■ Goal of the exercise ■
As the answer, give a copy of each line below that includes the word "DoStartAttempt".

━━━━━━

Lemma fail_attempt_steps key n aid result fl at_ f e :
  inv e → completed e key n aid result → NodeState_Terminal (nr_state n) = false →
  wr_termination (en_run e) = None → at_ ≠ 0 → wr_createdAt (en_run e) ≤ at_ →
  (∀ n', f n = Ok n' → fl_Code fl ≠ "" ∧ ∃ op, node_apply op n = Ok n' ∧
     (op = OpCancel FailureNodeFailed ∨ ∃ target fl', op = OpFailAttempt aid target fl')) →
  steps (fail_attempt order key fl at_ f) e.
Proof.
  intros Hi Hc Hnt Hterm Hz Hat Hf. unfold steps.
  destruct (fail_attempt_state key n aid result fl at_ f e) as [(x & _ & ->)|(e1 & Hstep & [t Ht] & _ & ->)]; [done..|].
  eapply rtc_l; [exact Hstep|]. apply drive_steps; [by eapply engine_inv_step|]. by rewrite Ht.
Qed.

Lemma fail_op n aid target fl n' : NodeRun_FailAttempt n aid target fl = Ok n' →
  fl_Code fl ≠ "" ∧ ∃ op, node_apply op n = Ok n' ∧
     (op = OpCancel FailureNodeFailed ∨ ∃ target fl', op = OpFailAttempt aid target fl').
Proof.
  intros H. split; [|exists (OpFailAttempt aid target fl); eauto].
  unfold NodeRun_FailAttempt in H. apply bind_guard in H as [H _]. by bool_prop.
Qed.

Lemma retry_wait_steps key n aid result kind at_ e :
  completed e key n aid result → wr_termination (en_run e) = None →
  (kind = AttemptRecovery ∧ nr_recoveryCount n < ep_MaxRecoveries (nd_ExecutionPolicy (definition_of e key))) ∨
  (kind = AttemptBusiness ∧ nr_businessAttemptCount n < ep_MaxAttempts (nd_ExecutionPolicy (definition_of e key))) →
  steps (retry_wait key aid kind at_ (nd_ExecutionPolicy (definition_of e key))) e.
Proof.
  intros Hc Hterm Hk. unfold retry_wait. apply steps_lift. intros due _. unfold steps.
  rewrite (on_node_Ok key _ e n (proj1 Hc)). destruct (NodeRun_RetryWait _ _ _ _) as [n'|] eqn:Hr; [|done].
  apply rtc_once. by eapply step_retry_wait.
Qed.
Lemma attempt_op_steps {A B} (m : eng A) (f : res A → eng B) e :
  steps m e → (∀ r e', m e = (e', r) → steps (f r) e') → steps (attempt_op m ≫= f) e.
Proof.
  unfold steps, mbind, eng_bind, attempt_op. destruct (m e) as [e' r] eqn:Hm. simpl. intros H1 H2.
  etrans; [exact H1|]. by apply (H2 r e').
Qed.

Lemma completed_code e key n aid result : inv e → completed e key n aid result →
  ar_State result ≠ AttemptSucceeded → ar_ErrorCode result ≠ "".
Proof.
  intros Hi (_ & _ & _ & a & Ha & Hr) Hne Hcode.
  destruct (av_attempt _ (ev_attempts _ _ _ Hi) aid a Ha) as (Hwf & _).
  pose proof (awf_result _ Hwf) as Hw. rewrite Hr in Hw. destruct Hw as (_ & _ & Hw). by apply Hne, Hw.
Qed.

Lemma complete_running_steps key n aid result at_ e :
  inv e → completed e key n aid result → NodeState_Terminal (nr_state n) = false →
  wr_termination (en_run e) = None → at_ ≠ 0 → wr_createdAt (en_run e) ≤ at_ →
  steps (complete_running order key n aid result at_) e.
Proof.
  intros Hi Hc Hnt Hterm Hz Hat. pose proof Hc as (Hn & _). unfold complete_running. apply steps_get.
  destruct (sv_node _ _ _ (ev_static _ _ _ Hi) key n Hn) as (_ & -> & _).
  pose proof (completed_code e key n aid result Hi Hc) as Hcode.
  assert (∀ target fl, steps (fail_attempt order key fl at_ (λ n, NodeRun_FailAttempt n aid target fl)) e) as Hfail.
  { intros target fl. eapply fail_attempt_steps; eauto using fail_op. }
  destruct (ar_State result) eqn:Hst; try (by apply steps_refl).
  - pose proof (accept_steps key n aid result e Hi Hc Hst) as Hacc. cbv zeta in Hacc.
    apply attempt_op_steps.
    { unfold steps. destruct Hacc as [(e' & -> & H & _)|[x ->]]; [by apply rtc_once|done]. }
    intros r e' Hr. destruct Hacc as [(e1 & Hacc & H & _)|[x Hacc]]; rewrite Hacc in Hr; injection Hr as <- <-; [|apply Hfail].
    apply drive_steps; [by eapply engine_inv_step|]. intros _. eapply steps_timely; [done|by apply rtc_once|]. by right.
  - case_match; [|apply Hfail]. eapply retry_wait_steps; eauto. right. by bool_prop.
  - case_match; [|apply Hfail]. eapply retry_wait_steps; eauto. right. by bool_prop.
  - eapply fail_attempt_steps; eauto. intros n' H. split; [by apply Hcode|].
    exists (OpCancel FailureNodeFailed). eauto.
  - case_match; [|apply Hfail]. eapply retry_wait_steps; eauto. left. by bool_prop.
Qed.

Lemma completed_settled e key n aid result : inv e → completed e key n aid result → awaits_attempt e n = false.
Proof.
  intros Hi Hc. pose proof Hc as (_ & <- & _ & a & Ha & _).
  unfold awaits_attempt. rewrite Ha, (completed_terminal e key n (nr_currentAttemptID n) result a); [|apply Hi|done..]. by case_match.
Qed.

Lemma complete_terminating_steps intent key n aid result at_ e :
  inv e → completed e key n aid result → NodeState_Terminal (nr_state n) = false →
  wr_termination (en_run e) = Some intent → steps (complete_terminating order intent key n aid result at_) e.
Proof.
  intros Hi Hc Hnt Hterm. pose proof Hc as (Hn & _). unfold complete_terminating. apply steps_get.
  destruct (sv_node _ _ _ (ev_static _ _ _ Hi) key n Hn) as (_ & -> & _).
  set (cancel := on_node key _).
  assert (∀ e1, cancel e = (e1, Ok tt) → step e e1) as Hcstep.
  { intros e1 H1. unfold cancel in H1. rewrite (on_node_Ok key _ e n Hn) in H1.
    destruct (NodeRun_Cancel _ _) as [n'|] eqn:Hx; [|done]. injection H1 as <-.
    apply (step_cancel order e key n n' intent false); eauto using completed_settled. }
  assert (∀ x e1, cancel e = (e1, Err x) → e1 = e) as Hcerr.
  { intros x e1 H1. unfold cancel in H1. rewrite (on_node_Ok key _ e n Hn) in H1.
    destruct (NodeRun_Cancel _ _); [done|]. by injection H1. }
  assert (steps cancel e) as Hcancel.
  { unfold steps. destruct (cancel e) as [e1 [[]|x]] eqn:H1; simpl; [by apply rtc_once, Hcstep|].
    by rewrite (Hcerr x e1). }
  assert (∀ e1, rtc step e e1 → steps (drive order at_) e1) as Hdrive.
  { intros e1 H1. apply drive_steps; [by eapply engine_inv_steps|]. intros Hno. exfalso.
    clear -Hterm H1 Hno HC. revert Hterm Hno. induction H1 as [|x y z Hxy _ IH]; [congruence|].
    intros Hx. apply IH. by eapply step_termination. }
  apply steps_bind; [|intros u e1 _ H1; by apply Hdrive].
  case_bool_decide as Hst; [|done].
  pose proof (accept_steps key n aid result e Hi Hc Hst) as Hacc. cbv zeta in Hacc. apply attempt_op_steps.
  { unfold steps. destruct Hacc as [(e' & -> & H & _)|[x ->]]; [by apply rtc_once|done]. }
  intros r e' Hr. destruct Hacc as [(e1 & Hacc & H & _)|[x Hacc]]; rewrite Hacc in Hr; injection Hr as <- <-;
    [apply ret_steps|done].
Qed.

Lemma HandleAttemptCompleted_steps aid at_ e : inv e → steps (HandleAttemptCompleted order aid at_) e.
Proof.
  intros Hi. unfold HandleAttemptCompleted. apply steps_get.
  destruct (en_attempts e !! aid) as [a|] eqn:Ha; [|by apply steps_refl].
  apply steps_lift. intros u Hz. apply steps_lift. intros u' Hb. res_inv.
  unfold IsZero, Before in *. bool_prop.
  destruct (na_result a) as [result|] eqn:Hr; [|by apply steps_refl].
  destruct (en_nodes e !! attempt_node e aid) as [n|] eqn:Hn; [|by apply steps_refl].
  case_bool_decide as Hcur; simpl; [|apply ret_steps].
  destruct (_ || _) eqn:Hg; [apply ret_steps|]. bool_prop. unfold terminal_node in *.
  destruct (av_attempt _ (ev_attempts _ _ _ Hi) aid a Ha) as (Hwf & Hid & _).
  assert (completed e (attempt_node e aid) n aid result) as Hc.
  { split_and!; [done|done| |by exists a]. destruct (awf_ids _ Hwf) as (? & _). congruence. }
  destruct (wr_termination (en_run e)) as [intent|] eqn:Hterm.
  - by apply complete_terminating_steps.
  - by apply complete_running_steps.
Qed.

Lemma set_node_same id n e : en_nodes e !! id = Some n → set_node id n e = e.
Proof. intros Hn. unfold set_node. rewrite insert_id by done. by destruct e. Qed.

Lemma RetryDue_steps id at_ e : inv e → steps (RetryDue order id at_) e.
Proof.
  intros Hi. unfold RetryDue. apply steps_get. destruct (wr_termination (en_run e)) eqn:Hterm.
  { apply drive_steps; [done|]. congruence. }
  destruct (en_nodes e !! id) as [n|] eqn:Hn; [|by apply steps_refl].
  destruct (negb _); [apply ret_steps|]. unfold steps. rewrite (on_node_Ok id _ e n Hn).
  destruct (NodeRun_RetryDue n at_) as [[n' [|]]|] eqn:Hr; simpl; [|..|done].
  - apply rtc_once. by eapply step_retry_due.
  - rewrite set_node_same; [done|]. unfold NodeRun_RetryDue in Hr. case_match; [by simplify_eq|].
    apply bind_Ok in Hr as (m & _ & [=]).
Qed.

Lemma terminate_steps at_ kind fl e : inv e → kind ≠ TerminationFailed → steps (terminate order at_ kind fl) e.
Proof.
  intros Hi Hk. unfold terminate. apply steps_get. apply steps_lift. intros [run' applied] Hr.
  assert (steps (modify (set_run run')) e ∧ is_Some (wr_termination run')) as [Hs Hterm].
  { unfold steps. cbn. destruct applied.
    - split; [apply rtc_once; by eapply (step_terminate order e (Build_TerminationIntent kind at_ fl))|].
      apply requested in Hr as (_ & -> & _). eauto.
    - apply RequestTermination_Ok in Hr as (_ & _ & _ & [(? & _ & ->)|(_ & [=] & _)]).
      split; [|done]. by destruct e. }
  apply steps_bind; [done|]. intros u e' [= <- <-] Hs'. apply steps_bind.
  - apply drive_steps; [by eapply engine_inv_steps|]. cbn. intros Hno. rewrite Hno in Hterm. by destruct Hterm.
  - intros. apply ret_steps.
Qed.

Lemma RequestCancel_steps at_ cause e : inv e → steps (RequestCancel order at_ cause) e.
Proof.
  intros Hi. unfold RequestCancel. apply steps_get. case_match; [apply ret_steps|]. by apply terminate_steps.
Qed.

Lemma DeadlineReached_steps at_ e : inv e → steps (DeadlineReached order at_) e.
Proof.
  intros Hi. unfold DeadlineReached. apply steps_get. case_match; [apply ret_steps|].
  case_match; [apply ret_steps|]. by apply terminate_steps.
Qed.

Lemma CancelAttempt_steps aid at_ e : inv e → steps (CancelAttempt order aid at_) e.
Proof.
  intros Hi. unfold CancelAttempt. apply steps_bind; [by apply RecordAttemptResult_steps|].
  intros u e' _ Hs. apply HandleAttemptCompleted_steps. by eapply engine_inv_steps.
Qed.

(** ** Every operation of the engine *)

Inductive EngineOp : Type :=
  | DoQueueNode (nodeID attemptID : string)
  | DoStartAttempt (attemptID : string)
  | DoRecordAttemptResult (attemptID : string) (result : AttemptResult)
  | DoHandleAttemptCompleted (attemptID : string) (at_ : Time)
  | DoRetryDue (nodeID : string) (at_ : Time)
  | DoRequestCancel (at_ : Time) (cause : string)
  | DoDeadlineReached (at_ : Time)
  | DoCancelAttempt (attemptID : string) (at_ : Time).

Definition discard {A} (m : eng A) : eng unit := _ ← m; mret tt.

Definition engine_apply (op : EngineOp) : eng unit :=
  match op with
  | DoQueueNode id aid => discard (QueueNode id aid)
  | DoStartAttempt aid => StartAttempt aid
  | DoRecordAttemptResult aid r => discard (RecordAttemptResult aid r)
  | DoHandleAttemptCompleted aid at_ => HandleAttemptCompleted order aid at_
  | DoRetryDue id at_ => RetryDue order id at_
  | DoRequestCancel at_ cause => discard (RequestCancel order at_ cause)
  | DoDeadlineReached at_ => discard (DeadlineReached order at_)
  | DoCancelAttempt aid at_ => CancelAttempt order aid at_
  end.

Lemma discard_steps {A} (m : eng A) e : steps m e → steps (discard m) e.
Proof. intros H. apply steps_bind; [done|]. intros. apply ret_steps. Qed.

Lemma engine_apply_steps op e : inv e → steps (engine_apply op) e.
Proof.
  destruct op; intros Hi; simpl; eauto using discard_steps, QueueNode_steps, StartAttempt_steps,
    RecordAttemptResult_steps, HandleAttemptCompleted_steps, RetryDue_steps, RequestCancel_steps,
    DeadlineReached_steps, CancelAttempt_steps.
Qed.

Lemma engine_apply_inv op e : inv e → inv (engine_apply op e).1.
Proof. intros Hi. eapply engine_inv_steps; [done..|]. by apply engine_apply_steps. Qed.
End Refinement.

━━━━━━

■ Exercise answer ■
  | DoStartAttempt (attemptID : string)
  | DoStartAttempt aid => StartAttempt aid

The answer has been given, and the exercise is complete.